## TASK ITEM:
Your job is to transcribe the material exactly, every line included.

## GIVEN ENTRIES:

(** A successful answer to a password has a token. *)
Definition issues (url : jstring) : bool :=
  ends_in (js "/v1/local-auth/setup") url || ends_in (js "/v1/local-auth/regenerate") url.
Definition issues_tokens (q : ask) (x : reply) : Prop :=
  match q, x with
  | AskFetch rq, Responded r =>
      forall data, issues (rq_url rq) = true -> response_result r = Ok data ->
        exists t, get data (js "token") = Ok (VStr t) /\ plain_token t
  | _, _ => True
  end.

(** ** The store *)

Lemma holds_load b base t : holds b base t -> loadSavedToken base b = (t, b).
Proof.
  intros (v & Hr & Hl & Hh & <-). rewrite loadSavedToken_eq. unfold legacy_token.
  rewrite (rep_held _ _ Hr), (rep_left _ _ Hr), (rep_heir _ _ Hr), Hl, Hh. by destruct (held v base).
Qed.

Section store.
Context `{Platform}.

(** Saving goes to the vault; what is not about tokens leaves it as it is. *)
Lemma holds_save b base t t' : plain_token t' -> holds b base t ->
  fst (saveToken base (VStr t') b) = Ok tt /\ holds (snd (saveToken base (VStr t') b)) base t'.
Proof.
  intros Hp (v & Hr & Hl & Hh & _). destruct (op_refines (OpSave base (VStr t')) b v Hr) as [Ho Hr'].
  cbn in Ho, Hr'. rewrite normalizeToken_str, Hp in Ho, Hr'. destruct (saveToken base (VStr t') b) as [r b']. cbn in *.
  split; [congruence|]. exists (vault_save base t' v). split_and!; [done..|]. cbn. rewrite put_eq. by destruct t'.
Qed.

Lemma holds_op op b base t : (forall v, snd (vault_op op v) = v) -> holds b base t -> holds (snd (browser_op op b)) base t.
Proof.
  intros Hop (v & Hr & Hv). exists v. split; [|done]. rewrite <- (Hop v). by apply op_refines.
Qed.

## TASK ANSWER:
(** A successful answer to a password has a token. *)
Definition issues (url : jstring) : bool :=
  ends_in (js "/v1/local-auth/setup") url || ends_in (js "/v1/local-auth/regenerate") url.
Definition issues_tokens (q : ask) (x : reply) : Prop :=
  match q, x with
  | AskFetch rq, Responded r =>
      forall data, issues (rq_url rq) = true -> response_result r = Ok data ->
        exists t, get data (js "token") = Ok (VStr t) /\ plain_token t
  | _, _ => True
  end.

(** ** The store *)

Lemma holds_load b base t : holds b base t -> loadSavedToken base b = (t, b).
Proof.
  intros (v & Hr & Hl & Hh & <-). rewrite loadSavedToken_eq. unfold legacy_token.
  rewrite (rep_held _ _ Hr), (rep_left _ _ Hr), (rep_heir _ _ Hr), Hl, Hh. by destruct (held v base).
Qed.

Section store.
Context `{Platform}.

(** Saving goes to the vault; what is not about tokens leaves it as it is. *)
Lemma holds_save b base t t' : plain_token t' -> holds b base t ->
  fst (saveToken base (VStr t') b) = Ok tt /\ holds (snd (saveToken base (VStr t') b)) base t'.
Proof.
  intros Hp (v & Hr & Hl & Hh & _). destruct (op_refines (OpSave base (VStr t')) b v Hr) as [Ho Hr'].
  cbn in Ho, Hr'. rewrite normalizeToken_str, Hp in Ho, Hr'. destruct (saveToken base (VStr t') b) as [r b']. cbn in *.
  split; [congruence|]. exists (vault_save base t' v). split_and!; [done..|]. cbn. rewrite put_eq. by destruct t'.
Qed.

Lemma holds_op op b base t : (forall v, snd (vault_op op v) = v) -> holds b base t -> holds (snd (browser_op op b)) base t.
Proof.
  intros Hop (v & Hr & Hv). exists v. split; [|done]. rewrite <- (Hop v). by apply op_refines.
Qed.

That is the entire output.